━━━ Entries shown

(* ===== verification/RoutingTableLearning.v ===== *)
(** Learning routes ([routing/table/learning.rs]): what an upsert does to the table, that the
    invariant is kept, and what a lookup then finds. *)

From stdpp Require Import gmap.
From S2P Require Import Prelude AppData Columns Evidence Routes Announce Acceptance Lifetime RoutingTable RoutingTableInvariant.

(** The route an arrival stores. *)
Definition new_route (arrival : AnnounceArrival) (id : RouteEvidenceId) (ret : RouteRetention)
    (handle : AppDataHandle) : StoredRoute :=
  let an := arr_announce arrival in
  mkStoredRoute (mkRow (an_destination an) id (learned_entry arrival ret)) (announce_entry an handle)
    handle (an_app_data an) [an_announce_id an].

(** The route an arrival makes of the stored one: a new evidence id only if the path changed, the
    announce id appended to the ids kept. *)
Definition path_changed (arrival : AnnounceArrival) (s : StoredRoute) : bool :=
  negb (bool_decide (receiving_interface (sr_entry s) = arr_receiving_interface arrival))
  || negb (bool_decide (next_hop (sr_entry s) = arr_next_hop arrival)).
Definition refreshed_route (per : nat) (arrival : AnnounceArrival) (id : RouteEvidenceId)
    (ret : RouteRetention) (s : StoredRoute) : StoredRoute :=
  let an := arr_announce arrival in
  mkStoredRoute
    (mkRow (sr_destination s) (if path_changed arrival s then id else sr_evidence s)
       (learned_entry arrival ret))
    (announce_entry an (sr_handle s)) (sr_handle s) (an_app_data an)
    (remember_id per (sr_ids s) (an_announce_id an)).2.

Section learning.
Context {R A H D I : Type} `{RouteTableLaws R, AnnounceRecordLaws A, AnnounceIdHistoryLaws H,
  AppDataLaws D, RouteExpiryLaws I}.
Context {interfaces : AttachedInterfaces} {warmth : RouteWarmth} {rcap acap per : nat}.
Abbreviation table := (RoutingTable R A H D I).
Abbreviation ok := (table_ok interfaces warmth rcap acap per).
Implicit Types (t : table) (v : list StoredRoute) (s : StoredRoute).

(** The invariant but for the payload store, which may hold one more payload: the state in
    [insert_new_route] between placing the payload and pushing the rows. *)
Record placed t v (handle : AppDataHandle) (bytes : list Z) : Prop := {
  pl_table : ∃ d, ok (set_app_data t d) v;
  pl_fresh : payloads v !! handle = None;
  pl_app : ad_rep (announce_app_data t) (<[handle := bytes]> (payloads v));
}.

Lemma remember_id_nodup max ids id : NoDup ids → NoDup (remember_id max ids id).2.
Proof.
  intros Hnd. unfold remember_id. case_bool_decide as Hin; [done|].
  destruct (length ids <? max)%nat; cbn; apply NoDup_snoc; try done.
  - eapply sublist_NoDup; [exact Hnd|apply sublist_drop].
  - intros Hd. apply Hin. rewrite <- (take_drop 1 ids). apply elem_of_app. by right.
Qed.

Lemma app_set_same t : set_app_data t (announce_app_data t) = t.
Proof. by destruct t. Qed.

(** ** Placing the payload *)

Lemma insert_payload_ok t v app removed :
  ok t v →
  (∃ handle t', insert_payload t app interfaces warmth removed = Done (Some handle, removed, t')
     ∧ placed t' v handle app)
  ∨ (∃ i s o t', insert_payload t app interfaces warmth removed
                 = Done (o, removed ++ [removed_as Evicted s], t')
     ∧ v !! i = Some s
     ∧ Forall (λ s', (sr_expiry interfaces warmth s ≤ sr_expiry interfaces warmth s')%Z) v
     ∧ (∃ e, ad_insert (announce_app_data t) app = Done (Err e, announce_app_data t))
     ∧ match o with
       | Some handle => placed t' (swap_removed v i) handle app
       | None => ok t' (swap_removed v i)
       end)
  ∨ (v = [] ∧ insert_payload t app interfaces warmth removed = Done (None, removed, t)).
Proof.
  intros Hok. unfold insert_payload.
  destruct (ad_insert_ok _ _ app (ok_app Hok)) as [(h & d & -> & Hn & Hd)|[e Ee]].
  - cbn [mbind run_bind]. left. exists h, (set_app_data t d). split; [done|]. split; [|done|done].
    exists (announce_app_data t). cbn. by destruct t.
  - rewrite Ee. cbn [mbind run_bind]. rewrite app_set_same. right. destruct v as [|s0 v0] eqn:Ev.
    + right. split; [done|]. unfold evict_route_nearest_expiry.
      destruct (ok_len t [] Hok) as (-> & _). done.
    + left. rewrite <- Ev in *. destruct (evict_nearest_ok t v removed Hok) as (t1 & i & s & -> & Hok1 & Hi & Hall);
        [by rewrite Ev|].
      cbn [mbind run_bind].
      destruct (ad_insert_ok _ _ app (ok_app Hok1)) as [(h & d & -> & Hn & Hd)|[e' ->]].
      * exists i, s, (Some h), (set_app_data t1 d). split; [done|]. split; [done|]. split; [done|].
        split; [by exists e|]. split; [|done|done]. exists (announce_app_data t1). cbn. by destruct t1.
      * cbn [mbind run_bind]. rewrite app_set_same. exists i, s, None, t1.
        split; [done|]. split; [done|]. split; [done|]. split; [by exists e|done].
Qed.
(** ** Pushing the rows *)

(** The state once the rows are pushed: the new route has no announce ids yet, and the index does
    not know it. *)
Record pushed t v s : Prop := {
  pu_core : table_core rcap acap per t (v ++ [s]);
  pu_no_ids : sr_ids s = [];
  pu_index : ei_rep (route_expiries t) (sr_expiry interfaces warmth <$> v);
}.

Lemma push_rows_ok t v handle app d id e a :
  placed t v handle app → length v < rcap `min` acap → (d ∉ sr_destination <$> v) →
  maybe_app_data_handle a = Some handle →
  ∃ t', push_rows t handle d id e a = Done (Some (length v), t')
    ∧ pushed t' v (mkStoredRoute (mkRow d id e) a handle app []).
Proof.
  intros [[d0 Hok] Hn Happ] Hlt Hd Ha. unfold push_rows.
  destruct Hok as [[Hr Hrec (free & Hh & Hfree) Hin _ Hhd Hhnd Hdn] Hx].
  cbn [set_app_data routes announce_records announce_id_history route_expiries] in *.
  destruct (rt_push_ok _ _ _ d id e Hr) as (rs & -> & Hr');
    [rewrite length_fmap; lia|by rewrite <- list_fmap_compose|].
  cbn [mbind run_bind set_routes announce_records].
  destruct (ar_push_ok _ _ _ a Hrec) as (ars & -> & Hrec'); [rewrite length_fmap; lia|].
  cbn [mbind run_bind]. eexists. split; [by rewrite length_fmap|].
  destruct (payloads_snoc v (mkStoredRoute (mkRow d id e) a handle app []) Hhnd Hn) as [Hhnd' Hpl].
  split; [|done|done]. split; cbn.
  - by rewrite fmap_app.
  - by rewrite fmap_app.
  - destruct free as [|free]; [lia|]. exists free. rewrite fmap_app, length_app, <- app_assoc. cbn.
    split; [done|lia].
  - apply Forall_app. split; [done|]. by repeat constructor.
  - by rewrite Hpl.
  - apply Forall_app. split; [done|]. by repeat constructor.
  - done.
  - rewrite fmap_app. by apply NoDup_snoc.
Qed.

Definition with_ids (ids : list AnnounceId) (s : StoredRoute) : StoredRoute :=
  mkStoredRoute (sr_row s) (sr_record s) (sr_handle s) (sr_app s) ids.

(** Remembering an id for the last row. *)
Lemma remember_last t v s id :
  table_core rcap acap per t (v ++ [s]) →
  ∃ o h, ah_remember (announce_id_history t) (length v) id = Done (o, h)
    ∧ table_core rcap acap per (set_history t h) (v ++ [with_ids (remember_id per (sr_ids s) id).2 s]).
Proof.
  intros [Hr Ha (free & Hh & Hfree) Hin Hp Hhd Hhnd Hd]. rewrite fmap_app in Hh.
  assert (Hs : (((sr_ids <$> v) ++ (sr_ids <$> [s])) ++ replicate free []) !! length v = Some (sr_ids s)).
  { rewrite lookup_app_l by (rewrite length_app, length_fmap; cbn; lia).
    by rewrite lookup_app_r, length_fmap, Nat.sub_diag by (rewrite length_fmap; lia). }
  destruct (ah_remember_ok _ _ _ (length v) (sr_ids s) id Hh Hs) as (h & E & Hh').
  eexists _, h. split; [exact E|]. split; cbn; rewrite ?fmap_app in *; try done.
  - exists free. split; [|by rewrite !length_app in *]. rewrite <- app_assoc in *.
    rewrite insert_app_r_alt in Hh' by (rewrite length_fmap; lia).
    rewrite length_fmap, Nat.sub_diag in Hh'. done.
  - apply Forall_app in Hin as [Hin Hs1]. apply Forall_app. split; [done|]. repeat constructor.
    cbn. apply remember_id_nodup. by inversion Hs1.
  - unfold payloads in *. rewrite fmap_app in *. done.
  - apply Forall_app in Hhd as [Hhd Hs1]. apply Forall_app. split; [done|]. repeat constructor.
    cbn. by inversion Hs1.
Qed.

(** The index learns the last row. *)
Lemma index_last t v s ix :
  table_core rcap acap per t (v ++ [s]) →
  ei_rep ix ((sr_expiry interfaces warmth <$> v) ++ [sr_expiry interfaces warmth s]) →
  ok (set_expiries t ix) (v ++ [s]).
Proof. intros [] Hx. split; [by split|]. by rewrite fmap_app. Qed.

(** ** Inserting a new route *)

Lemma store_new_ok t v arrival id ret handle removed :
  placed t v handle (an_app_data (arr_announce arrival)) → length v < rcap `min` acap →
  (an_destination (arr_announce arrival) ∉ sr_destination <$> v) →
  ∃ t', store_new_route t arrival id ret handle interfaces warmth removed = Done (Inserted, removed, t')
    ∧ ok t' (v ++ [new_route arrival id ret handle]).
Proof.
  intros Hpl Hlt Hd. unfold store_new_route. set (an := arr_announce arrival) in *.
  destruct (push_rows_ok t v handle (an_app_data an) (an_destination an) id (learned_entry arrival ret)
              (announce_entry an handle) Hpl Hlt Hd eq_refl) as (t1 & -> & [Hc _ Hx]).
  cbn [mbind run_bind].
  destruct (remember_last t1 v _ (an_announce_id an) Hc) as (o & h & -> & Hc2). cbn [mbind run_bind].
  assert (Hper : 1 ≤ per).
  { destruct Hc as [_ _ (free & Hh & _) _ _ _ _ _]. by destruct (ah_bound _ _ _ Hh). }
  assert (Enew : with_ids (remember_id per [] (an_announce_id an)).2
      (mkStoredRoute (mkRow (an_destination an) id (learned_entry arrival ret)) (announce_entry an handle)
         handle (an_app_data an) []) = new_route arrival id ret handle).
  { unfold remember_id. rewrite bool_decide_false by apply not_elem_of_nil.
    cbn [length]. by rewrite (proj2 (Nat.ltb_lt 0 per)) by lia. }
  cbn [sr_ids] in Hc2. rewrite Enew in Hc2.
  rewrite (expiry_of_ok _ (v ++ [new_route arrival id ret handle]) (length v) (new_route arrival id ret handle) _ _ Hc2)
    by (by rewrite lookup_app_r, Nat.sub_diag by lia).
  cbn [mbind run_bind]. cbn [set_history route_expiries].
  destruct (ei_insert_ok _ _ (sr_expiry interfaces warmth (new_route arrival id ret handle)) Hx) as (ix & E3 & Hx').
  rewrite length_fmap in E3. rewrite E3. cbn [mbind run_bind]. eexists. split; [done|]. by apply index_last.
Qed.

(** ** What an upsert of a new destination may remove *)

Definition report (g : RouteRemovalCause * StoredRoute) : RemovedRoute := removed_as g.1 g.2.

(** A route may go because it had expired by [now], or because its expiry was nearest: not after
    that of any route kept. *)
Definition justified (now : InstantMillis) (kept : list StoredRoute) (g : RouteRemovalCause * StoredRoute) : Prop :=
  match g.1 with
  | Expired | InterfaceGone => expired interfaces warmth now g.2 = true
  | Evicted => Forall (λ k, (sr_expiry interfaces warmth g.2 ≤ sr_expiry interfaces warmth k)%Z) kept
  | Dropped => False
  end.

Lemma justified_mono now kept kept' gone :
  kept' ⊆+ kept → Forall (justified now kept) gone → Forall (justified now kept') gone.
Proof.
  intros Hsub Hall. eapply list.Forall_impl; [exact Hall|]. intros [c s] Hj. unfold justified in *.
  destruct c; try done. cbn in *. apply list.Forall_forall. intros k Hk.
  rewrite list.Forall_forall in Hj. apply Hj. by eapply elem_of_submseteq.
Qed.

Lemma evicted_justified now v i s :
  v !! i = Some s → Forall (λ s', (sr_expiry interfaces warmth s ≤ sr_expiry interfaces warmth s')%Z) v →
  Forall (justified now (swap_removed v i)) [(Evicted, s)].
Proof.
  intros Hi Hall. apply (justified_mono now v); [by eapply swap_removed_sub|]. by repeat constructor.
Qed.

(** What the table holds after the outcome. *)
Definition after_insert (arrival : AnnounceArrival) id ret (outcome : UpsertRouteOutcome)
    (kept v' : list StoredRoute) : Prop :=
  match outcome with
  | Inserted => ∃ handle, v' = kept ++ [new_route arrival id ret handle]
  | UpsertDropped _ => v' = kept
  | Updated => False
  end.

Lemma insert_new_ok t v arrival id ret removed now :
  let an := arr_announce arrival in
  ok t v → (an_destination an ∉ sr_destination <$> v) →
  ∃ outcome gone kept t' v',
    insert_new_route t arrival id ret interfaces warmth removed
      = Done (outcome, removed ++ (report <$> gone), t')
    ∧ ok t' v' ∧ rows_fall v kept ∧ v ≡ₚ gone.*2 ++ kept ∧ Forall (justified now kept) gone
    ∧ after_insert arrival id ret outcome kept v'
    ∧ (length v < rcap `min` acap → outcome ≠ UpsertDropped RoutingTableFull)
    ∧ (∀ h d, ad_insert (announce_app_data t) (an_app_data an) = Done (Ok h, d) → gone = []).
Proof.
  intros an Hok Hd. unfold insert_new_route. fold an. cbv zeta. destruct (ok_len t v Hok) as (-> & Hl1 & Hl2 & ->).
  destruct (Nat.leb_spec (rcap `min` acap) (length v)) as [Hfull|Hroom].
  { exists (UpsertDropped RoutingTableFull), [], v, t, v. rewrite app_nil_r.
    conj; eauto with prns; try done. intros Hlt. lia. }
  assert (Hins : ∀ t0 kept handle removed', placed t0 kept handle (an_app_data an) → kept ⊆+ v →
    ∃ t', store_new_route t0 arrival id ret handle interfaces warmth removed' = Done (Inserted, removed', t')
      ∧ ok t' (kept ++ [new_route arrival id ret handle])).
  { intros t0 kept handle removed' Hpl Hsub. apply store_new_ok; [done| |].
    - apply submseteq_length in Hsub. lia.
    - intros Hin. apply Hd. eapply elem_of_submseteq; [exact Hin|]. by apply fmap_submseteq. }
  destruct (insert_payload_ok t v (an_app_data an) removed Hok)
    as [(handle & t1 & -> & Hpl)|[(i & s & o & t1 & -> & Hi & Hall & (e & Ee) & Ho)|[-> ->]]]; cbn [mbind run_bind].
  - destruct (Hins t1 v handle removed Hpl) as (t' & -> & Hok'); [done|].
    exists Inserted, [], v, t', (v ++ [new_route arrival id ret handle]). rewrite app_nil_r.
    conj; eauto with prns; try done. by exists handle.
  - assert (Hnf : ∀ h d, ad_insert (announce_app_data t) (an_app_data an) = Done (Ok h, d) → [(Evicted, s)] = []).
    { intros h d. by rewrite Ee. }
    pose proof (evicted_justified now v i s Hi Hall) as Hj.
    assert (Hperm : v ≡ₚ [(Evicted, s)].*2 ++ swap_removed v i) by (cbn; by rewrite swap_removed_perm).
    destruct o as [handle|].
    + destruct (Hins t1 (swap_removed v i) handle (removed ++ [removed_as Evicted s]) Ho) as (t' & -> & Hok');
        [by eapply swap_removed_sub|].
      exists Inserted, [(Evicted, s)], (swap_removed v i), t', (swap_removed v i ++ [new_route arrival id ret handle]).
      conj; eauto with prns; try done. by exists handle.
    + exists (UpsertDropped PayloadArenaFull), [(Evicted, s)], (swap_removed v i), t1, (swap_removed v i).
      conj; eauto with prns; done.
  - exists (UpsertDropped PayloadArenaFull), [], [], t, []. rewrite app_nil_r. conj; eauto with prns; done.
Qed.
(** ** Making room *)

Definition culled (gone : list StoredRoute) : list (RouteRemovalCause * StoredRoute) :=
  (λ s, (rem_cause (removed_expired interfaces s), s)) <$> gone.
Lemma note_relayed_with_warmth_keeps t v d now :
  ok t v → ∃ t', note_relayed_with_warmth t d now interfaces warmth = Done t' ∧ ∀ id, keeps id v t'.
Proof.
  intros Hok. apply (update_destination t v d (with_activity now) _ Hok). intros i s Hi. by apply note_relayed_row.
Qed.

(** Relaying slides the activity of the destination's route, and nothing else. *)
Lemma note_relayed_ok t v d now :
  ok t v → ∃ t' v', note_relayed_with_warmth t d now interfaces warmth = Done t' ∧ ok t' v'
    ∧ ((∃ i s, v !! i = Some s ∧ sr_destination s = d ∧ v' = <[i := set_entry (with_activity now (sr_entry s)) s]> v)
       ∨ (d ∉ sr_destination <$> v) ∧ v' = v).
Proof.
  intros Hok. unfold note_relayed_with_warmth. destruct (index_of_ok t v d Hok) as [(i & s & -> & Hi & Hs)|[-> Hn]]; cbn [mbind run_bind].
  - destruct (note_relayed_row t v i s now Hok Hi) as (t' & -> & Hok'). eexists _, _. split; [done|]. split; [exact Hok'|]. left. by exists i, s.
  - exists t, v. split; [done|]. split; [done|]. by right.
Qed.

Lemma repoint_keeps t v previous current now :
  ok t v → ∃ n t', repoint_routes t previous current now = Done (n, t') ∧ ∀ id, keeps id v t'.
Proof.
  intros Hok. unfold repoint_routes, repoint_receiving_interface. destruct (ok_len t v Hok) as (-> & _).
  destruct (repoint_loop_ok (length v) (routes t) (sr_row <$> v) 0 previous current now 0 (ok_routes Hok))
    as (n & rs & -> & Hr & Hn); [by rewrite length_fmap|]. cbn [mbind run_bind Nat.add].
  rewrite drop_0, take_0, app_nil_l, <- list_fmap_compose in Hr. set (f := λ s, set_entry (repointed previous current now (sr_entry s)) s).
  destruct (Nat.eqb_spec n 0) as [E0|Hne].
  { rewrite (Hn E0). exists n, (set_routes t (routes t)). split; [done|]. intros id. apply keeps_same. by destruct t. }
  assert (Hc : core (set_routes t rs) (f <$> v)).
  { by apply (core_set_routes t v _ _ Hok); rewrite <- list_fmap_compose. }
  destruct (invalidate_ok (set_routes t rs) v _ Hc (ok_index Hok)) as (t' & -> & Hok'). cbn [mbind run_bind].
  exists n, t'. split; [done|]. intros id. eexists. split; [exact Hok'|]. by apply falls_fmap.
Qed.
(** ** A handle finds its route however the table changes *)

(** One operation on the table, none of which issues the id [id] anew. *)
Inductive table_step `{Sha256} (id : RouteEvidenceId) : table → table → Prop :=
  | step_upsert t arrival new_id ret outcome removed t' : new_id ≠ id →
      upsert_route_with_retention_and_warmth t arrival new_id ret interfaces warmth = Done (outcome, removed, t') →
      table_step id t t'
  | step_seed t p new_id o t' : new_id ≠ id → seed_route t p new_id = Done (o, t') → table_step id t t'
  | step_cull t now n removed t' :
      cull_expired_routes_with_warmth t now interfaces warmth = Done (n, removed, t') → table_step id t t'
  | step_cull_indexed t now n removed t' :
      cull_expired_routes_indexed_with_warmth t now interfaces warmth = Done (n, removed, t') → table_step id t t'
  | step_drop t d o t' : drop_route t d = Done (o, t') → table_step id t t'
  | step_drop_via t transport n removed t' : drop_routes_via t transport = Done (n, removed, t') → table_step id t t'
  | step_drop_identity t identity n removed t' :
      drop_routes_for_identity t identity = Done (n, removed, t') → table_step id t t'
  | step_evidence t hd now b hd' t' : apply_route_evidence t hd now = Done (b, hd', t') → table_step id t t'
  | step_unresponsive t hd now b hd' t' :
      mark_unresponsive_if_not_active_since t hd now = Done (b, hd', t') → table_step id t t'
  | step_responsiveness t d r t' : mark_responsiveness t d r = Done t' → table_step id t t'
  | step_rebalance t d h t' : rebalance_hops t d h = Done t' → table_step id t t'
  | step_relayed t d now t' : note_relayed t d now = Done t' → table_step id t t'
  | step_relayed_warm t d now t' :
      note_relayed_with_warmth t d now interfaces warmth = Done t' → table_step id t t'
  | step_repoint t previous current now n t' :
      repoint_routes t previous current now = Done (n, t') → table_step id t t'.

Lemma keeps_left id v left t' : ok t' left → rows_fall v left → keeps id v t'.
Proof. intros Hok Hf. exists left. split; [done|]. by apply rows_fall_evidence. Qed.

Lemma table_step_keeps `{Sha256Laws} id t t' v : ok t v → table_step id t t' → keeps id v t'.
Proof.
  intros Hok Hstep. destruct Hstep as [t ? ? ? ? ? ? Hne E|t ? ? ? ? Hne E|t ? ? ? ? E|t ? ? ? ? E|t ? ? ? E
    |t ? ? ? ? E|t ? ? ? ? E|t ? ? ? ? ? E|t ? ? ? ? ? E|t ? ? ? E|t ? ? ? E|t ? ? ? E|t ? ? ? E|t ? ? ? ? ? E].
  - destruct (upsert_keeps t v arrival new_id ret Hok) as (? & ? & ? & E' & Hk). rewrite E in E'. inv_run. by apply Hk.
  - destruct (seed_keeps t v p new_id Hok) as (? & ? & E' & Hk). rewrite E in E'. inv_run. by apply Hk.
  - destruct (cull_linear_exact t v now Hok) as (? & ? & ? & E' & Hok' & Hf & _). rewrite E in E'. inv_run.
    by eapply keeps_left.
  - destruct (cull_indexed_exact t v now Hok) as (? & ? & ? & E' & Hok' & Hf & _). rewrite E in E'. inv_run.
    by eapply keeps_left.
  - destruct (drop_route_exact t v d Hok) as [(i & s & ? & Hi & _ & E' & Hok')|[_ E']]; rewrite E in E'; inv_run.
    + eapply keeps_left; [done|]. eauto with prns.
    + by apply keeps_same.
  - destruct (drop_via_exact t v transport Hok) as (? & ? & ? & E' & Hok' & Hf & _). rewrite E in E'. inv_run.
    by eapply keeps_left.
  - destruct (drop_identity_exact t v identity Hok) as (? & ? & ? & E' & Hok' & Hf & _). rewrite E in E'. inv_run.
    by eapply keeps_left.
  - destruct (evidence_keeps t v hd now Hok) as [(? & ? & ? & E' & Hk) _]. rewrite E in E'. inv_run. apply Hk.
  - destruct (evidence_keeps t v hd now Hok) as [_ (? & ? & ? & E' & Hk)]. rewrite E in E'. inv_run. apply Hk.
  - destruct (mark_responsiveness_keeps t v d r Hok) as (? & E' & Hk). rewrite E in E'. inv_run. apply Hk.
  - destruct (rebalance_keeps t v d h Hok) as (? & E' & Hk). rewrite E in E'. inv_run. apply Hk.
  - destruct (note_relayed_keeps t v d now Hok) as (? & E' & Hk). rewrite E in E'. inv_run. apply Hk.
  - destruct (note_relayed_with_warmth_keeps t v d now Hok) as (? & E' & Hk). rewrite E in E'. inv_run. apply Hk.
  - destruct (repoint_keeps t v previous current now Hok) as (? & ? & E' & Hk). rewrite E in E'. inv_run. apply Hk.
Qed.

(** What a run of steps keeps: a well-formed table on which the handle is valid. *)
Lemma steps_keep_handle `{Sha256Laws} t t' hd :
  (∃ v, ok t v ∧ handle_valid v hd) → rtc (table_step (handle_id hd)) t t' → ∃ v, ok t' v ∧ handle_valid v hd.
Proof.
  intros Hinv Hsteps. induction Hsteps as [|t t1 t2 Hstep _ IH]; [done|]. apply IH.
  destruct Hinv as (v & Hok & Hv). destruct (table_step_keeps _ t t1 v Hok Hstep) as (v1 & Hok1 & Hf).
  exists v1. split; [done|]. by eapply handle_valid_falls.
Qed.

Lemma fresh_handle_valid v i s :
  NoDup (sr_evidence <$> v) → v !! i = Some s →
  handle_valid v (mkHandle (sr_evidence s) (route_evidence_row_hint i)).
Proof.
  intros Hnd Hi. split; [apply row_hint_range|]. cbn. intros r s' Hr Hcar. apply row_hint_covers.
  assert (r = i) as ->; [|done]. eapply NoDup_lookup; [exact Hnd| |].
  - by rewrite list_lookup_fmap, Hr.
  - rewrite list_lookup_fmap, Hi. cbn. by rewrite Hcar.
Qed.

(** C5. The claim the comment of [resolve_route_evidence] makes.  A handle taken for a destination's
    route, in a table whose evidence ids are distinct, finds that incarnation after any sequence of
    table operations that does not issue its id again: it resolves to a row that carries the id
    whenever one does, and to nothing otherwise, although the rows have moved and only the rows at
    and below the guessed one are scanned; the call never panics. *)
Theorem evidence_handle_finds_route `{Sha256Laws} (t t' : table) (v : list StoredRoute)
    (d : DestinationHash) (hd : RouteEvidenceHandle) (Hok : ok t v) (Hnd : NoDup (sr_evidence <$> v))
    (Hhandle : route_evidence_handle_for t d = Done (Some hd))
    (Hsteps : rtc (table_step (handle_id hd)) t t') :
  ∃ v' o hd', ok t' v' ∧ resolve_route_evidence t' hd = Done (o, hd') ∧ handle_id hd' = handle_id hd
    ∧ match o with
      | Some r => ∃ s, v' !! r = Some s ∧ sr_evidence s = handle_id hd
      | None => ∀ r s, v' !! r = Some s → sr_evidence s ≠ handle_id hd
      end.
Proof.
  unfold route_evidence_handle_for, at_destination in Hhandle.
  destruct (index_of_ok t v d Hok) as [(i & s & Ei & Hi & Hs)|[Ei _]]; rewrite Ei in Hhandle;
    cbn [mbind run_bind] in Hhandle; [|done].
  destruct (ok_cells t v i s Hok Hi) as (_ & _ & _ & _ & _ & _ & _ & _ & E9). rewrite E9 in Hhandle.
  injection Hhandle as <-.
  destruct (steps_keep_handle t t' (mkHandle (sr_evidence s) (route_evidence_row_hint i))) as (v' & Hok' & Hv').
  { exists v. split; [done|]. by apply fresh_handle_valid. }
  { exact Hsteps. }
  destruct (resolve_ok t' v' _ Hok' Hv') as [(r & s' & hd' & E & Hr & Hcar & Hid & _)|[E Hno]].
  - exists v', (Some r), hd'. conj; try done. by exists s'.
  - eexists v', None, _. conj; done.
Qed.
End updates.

━━━━━━

What needs to be done =>
How many lines in the records contain the word "acap"? Reply with that number only.

The answer =>
10